[Supplied records]
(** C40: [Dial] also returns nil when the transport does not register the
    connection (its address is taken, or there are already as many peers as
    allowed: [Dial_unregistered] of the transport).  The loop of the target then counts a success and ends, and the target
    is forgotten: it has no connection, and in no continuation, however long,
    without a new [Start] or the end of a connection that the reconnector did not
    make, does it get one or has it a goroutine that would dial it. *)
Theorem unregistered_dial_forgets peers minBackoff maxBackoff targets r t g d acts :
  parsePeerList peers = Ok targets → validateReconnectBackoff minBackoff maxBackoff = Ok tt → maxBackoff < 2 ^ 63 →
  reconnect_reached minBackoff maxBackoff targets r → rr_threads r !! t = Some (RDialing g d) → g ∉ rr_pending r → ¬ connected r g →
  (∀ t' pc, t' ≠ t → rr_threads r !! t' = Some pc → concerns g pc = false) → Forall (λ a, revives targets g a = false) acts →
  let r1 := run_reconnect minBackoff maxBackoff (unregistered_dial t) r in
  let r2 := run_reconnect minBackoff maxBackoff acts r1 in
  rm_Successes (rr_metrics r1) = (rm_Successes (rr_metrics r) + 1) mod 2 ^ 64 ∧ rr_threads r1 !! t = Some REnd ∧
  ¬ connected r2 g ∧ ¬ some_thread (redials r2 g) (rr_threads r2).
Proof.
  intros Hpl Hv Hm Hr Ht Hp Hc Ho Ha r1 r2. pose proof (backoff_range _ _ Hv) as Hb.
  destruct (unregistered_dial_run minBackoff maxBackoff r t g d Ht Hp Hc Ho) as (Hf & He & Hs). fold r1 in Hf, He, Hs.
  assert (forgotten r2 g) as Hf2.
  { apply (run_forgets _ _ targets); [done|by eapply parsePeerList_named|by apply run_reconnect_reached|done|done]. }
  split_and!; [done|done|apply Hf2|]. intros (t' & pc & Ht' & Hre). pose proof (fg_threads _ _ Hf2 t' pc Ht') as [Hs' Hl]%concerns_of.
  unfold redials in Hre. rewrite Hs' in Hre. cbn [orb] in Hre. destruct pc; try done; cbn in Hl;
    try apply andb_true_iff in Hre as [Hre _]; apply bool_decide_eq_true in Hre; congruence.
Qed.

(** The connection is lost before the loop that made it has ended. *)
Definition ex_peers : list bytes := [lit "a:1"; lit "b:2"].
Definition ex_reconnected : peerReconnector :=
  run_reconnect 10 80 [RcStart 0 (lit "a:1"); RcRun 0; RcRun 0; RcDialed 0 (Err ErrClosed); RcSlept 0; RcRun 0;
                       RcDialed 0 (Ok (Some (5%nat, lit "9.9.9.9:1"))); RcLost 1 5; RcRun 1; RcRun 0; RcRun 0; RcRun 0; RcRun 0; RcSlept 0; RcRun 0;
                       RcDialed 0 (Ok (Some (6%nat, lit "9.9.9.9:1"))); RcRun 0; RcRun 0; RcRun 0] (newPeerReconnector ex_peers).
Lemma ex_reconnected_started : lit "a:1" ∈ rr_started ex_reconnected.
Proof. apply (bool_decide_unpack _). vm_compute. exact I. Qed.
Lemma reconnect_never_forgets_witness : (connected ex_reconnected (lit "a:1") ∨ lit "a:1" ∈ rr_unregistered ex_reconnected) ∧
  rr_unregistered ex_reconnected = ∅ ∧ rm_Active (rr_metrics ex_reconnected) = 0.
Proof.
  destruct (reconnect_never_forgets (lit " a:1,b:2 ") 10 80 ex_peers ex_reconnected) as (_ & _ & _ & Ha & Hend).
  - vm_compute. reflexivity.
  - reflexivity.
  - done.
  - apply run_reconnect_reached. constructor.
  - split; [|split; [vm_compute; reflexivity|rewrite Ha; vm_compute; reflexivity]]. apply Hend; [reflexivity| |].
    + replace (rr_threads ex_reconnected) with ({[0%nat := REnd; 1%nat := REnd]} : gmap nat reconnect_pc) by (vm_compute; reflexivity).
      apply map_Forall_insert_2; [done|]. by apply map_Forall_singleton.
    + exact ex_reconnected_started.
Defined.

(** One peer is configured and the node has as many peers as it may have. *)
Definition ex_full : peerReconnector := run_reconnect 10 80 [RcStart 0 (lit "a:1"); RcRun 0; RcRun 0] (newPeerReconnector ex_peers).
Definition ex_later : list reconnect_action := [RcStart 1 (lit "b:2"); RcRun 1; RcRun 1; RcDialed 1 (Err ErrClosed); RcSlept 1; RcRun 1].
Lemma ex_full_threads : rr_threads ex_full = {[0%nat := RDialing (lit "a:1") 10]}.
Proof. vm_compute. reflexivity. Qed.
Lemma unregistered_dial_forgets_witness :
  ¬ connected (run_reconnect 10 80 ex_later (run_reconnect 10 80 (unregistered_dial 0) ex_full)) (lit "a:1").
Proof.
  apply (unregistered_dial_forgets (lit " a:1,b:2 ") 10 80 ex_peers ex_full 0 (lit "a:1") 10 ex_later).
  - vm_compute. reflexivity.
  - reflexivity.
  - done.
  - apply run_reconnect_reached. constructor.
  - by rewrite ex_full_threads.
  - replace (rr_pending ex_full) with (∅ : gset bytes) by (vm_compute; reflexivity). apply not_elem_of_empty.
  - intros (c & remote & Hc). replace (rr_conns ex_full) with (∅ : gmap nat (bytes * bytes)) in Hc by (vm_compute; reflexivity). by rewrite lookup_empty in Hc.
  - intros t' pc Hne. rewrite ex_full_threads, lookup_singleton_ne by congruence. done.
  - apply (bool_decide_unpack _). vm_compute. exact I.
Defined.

[What to produce] Give back exactly the lines of the listing, starting with the first and ending with the one bearing "assert (forgotten r2 g) as Hf2.". Add no other lines.

[Task output]
(** C40: [Dial] also returns nil when the transport does not register the
    connection (its address is taken, or there are already as many peers as
    allowed: [Dial_unregistered] of the transport).  The loop of the target then counts a success and ends, and the target
    is forgotten: it has no connection, and in no continuation, however long,
    without a new [Start] or the end of a connection that the reconnector did not
    make, does it get one or has it a goroutine that would dial it. *)
Theorem unregistered_dial_forgets peers minBackoff maxBackoff targets r t g d acts :
  parsePeerList peers = Ok targets → validateReconnectBackoff minBackoff maxBackoff = Ok tt → maxBackoff < 2 ^ 63 →
  reconnect_reached minBackoff maxBackoff targets r → rr_threads r !! t = Some (RDialing g d) → g ∉ rr_pending r → ¬ connected r g →
  (∀ t' pc, t' ≠ t → rr_threads r !! t' = Some pc → concerns g pc = false) → Forall (λ a, revives targets g a = false) acts →
  let r1 := run_reconnect minBackoff maxBackoff (unregistered_dial t) r in
  let r2 := run_reconnect minBackoff maxBackoff acts r1 in
  rm_Successes (rr_metrics r1) = (rm_Successes (rr_metrics r) + 1) mod 2 ^ 64 ∧ rr_threads r1 !! t = Some REnd ∧
  ¬ connected r2 g ∧ ¬ some_thread (redials r2 g) (rr_threads r2).
Proof.
  intros Hpl Hv Hm Hr Ht Hp Hc Ho Ha r1 r2. pose proof (backoff_range _ _ Hv) as Hb.
  destruct (unregistered_dial_run minBackoff maxBackoff r t g d Ht Hp Hc Ho) as (Hf & He & Hs). fold r1 in Hf, He, Hs.
  assert (forgotten r2 g) as Hf2.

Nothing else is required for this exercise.